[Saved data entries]
= = = = = = =

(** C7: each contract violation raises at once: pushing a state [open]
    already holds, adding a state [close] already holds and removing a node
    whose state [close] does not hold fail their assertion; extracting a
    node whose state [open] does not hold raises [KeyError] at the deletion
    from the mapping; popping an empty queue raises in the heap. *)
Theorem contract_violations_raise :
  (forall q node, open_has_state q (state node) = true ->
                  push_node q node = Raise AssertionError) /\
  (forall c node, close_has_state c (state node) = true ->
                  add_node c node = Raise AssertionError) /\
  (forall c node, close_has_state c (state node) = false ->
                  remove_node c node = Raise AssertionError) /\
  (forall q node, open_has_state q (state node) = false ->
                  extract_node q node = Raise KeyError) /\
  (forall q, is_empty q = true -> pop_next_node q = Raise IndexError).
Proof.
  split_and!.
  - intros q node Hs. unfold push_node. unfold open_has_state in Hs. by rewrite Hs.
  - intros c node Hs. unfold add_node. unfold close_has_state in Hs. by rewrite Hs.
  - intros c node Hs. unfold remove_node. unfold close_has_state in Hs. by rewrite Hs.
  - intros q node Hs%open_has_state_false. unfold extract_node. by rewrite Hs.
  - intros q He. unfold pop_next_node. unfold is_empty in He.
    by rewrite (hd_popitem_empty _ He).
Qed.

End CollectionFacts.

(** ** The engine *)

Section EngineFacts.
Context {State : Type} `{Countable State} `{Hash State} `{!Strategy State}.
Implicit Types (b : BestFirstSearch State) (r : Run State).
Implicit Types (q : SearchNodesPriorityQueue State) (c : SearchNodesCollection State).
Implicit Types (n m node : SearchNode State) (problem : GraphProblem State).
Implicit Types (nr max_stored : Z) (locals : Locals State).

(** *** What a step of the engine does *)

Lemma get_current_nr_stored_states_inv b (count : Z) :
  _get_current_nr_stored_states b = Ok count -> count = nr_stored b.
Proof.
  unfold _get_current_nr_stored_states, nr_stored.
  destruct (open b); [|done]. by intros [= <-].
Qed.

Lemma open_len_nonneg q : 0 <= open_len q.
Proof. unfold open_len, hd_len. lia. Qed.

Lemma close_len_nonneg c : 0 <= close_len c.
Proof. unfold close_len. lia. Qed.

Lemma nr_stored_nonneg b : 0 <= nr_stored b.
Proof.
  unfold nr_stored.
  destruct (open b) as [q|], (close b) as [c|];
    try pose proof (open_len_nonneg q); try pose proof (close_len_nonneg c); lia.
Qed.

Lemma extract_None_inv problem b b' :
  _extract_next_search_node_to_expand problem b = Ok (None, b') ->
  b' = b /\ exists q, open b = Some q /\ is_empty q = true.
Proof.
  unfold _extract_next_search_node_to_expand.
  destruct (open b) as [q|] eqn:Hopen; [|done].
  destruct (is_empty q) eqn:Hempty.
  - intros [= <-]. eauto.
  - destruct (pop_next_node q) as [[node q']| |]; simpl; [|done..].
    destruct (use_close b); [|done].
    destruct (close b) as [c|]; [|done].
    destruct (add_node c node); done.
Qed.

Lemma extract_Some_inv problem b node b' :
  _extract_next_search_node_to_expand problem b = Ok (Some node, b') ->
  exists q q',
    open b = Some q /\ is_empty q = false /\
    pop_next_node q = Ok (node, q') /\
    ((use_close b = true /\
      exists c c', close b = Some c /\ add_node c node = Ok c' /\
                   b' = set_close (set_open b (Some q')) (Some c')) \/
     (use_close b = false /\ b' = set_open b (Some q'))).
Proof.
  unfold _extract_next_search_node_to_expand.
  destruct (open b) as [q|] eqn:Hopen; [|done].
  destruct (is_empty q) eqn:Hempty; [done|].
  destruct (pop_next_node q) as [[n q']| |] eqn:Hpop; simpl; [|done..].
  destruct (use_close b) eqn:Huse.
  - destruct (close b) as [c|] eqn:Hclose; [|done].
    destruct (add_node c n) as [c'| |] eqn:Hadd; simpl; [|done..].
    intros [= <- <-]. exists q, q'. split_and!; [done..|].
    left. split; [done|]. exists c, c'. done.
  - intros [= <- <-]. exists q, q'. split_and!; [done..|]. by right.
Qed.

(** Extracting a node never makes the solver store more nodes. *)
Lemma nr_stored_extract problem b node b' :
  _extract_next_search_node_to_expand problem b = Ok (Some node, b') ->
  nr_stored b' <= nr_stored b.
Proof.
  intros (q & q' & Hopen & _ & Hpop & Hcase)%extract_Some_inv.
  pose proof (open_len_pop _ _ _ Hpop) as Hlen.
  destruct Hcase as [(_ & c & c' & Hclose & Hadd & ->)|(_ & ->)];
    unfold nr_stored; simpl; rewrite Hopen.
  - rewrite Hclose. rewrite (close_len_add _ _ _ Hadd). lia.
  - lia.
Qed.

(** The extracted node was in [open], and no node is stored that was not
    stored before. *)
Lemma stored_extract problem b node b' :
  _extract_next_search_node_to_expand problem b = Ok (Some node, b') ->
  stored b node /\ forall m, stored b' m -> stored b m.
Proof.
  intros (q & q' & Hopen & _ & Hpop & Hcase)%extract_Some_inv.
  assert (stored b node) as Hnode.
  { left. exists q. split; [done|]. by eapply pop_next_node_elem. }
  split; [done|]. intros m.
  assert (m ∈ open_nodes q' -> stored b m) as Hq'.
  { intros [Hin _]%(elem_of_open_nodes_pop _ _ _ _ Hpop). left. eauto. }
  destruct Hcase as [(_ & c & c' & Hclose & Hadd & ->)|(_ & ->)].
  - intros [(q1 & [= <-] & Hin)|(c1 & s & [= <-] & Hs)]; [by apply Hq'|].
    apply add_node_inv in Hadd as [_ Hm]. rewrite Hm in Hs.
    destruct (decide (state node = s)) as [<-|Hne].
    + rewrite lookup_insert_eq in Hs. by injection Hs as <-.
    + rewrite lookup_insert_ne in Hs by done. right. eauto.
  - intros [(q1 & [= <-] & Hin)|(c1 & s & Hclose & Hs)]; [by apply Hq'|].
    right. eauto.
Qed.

= = = = = = =

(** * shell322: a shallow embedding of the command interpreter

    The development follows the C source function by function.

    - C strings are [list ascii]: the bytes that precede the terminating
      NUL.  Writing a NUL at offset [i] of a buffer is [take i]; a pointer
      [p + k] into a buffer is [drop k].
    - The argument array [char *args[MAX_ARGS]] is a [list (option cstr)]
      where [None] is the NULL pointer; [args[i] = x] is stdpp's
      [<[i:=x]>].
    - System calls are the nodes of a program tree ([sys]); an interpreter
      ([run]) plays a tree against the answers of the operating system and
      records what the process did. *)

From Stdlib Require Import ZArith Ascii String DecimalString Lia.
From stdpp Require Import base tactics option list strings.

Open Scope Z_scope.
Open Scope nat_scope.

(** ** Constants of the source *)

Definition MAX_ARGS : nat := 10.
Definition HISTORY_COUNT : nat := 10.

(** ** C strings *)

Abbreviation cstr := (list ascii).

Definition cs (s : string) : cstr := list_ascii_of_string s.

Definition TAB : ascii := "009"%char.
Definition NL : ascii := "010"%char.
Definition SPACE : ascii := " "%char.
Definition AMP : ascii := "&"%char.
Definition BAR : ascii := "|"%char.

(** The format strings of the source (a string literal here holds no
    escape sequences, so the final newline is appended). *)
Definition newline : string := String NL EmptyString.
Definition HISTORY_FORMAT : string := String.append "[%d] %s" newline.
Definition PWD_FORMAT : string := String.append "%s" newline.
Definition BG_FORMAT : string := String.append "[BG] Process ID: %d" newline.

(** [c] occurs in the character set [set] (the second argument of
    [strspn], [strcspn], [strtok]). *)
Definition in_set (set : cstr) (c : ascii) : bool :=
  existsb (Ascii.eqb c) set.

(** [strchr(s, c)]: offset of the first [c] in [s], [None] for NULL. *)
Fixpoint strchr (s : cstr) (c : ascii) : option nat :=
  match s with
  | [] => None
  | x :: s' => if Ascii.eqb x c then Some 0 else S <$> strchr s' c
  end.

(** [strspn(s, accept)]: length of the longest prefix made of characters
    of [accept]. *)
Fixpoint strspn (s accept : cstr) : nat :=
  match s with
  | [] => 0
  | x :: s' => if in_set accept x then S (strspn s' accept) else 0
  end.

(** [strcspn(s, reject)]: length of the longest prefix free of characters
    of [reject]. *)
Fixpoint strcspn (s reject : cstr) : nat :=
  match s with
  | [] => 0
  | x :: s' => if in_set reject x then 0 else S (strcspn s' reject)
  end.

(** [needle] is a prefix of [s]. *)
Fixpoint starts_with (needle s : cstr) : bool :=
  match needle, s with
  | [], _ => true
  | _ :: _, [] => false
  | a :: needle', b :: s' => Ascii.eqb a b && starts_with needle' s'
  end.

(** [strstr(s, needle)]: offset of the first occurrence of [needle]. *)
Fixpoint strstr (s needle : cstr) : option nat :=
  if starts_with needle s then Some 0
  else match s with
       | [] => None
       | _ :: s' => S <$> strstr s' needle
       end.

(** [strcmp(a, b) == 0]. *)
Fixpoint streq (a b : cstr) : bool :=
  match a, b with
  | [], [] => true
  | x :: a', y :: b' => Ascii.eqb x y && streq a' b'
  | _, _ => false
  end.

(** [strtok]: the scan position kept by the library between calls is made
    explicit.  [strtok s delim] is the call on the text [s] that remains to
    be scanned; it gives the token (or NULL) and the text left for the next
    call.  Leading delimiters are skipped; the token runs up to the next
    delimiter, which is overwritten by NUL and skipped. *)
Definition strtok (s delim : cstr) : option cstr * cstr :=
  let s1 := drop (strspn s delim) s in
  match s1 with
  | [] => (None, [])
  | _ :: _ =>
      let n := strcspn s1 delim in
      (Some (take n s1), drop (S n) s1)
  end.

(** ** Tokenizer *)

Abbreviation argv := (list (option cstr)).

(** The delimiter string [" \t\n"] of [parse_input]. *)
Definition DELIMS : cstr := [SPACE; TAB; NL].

= = = = = = =

** WHAT NEEDS TO BE DONE **
Copy out each line of the data above, exactly, if it lies between the line holding "(** The format" and the line holding "(** [c] occurs", inclusive; copy no other line.

** EXPECTED ANSWER **
(** The format strings of the source (a string literal here holds no
    escape sequences, so the final newline is appended). *)
Definition newline : string := String NL EmptyString.
Definition HISTORY_FORMAT : string := String.append "[%d] %s" newline.
Definition PWD_FORMAT : string := String.append "%s" newline.
Definition BG_FORMAT : string := String.append "[BG] Process ID: %d" newline.

(** [c] occurs in the character set [set] (the second argument of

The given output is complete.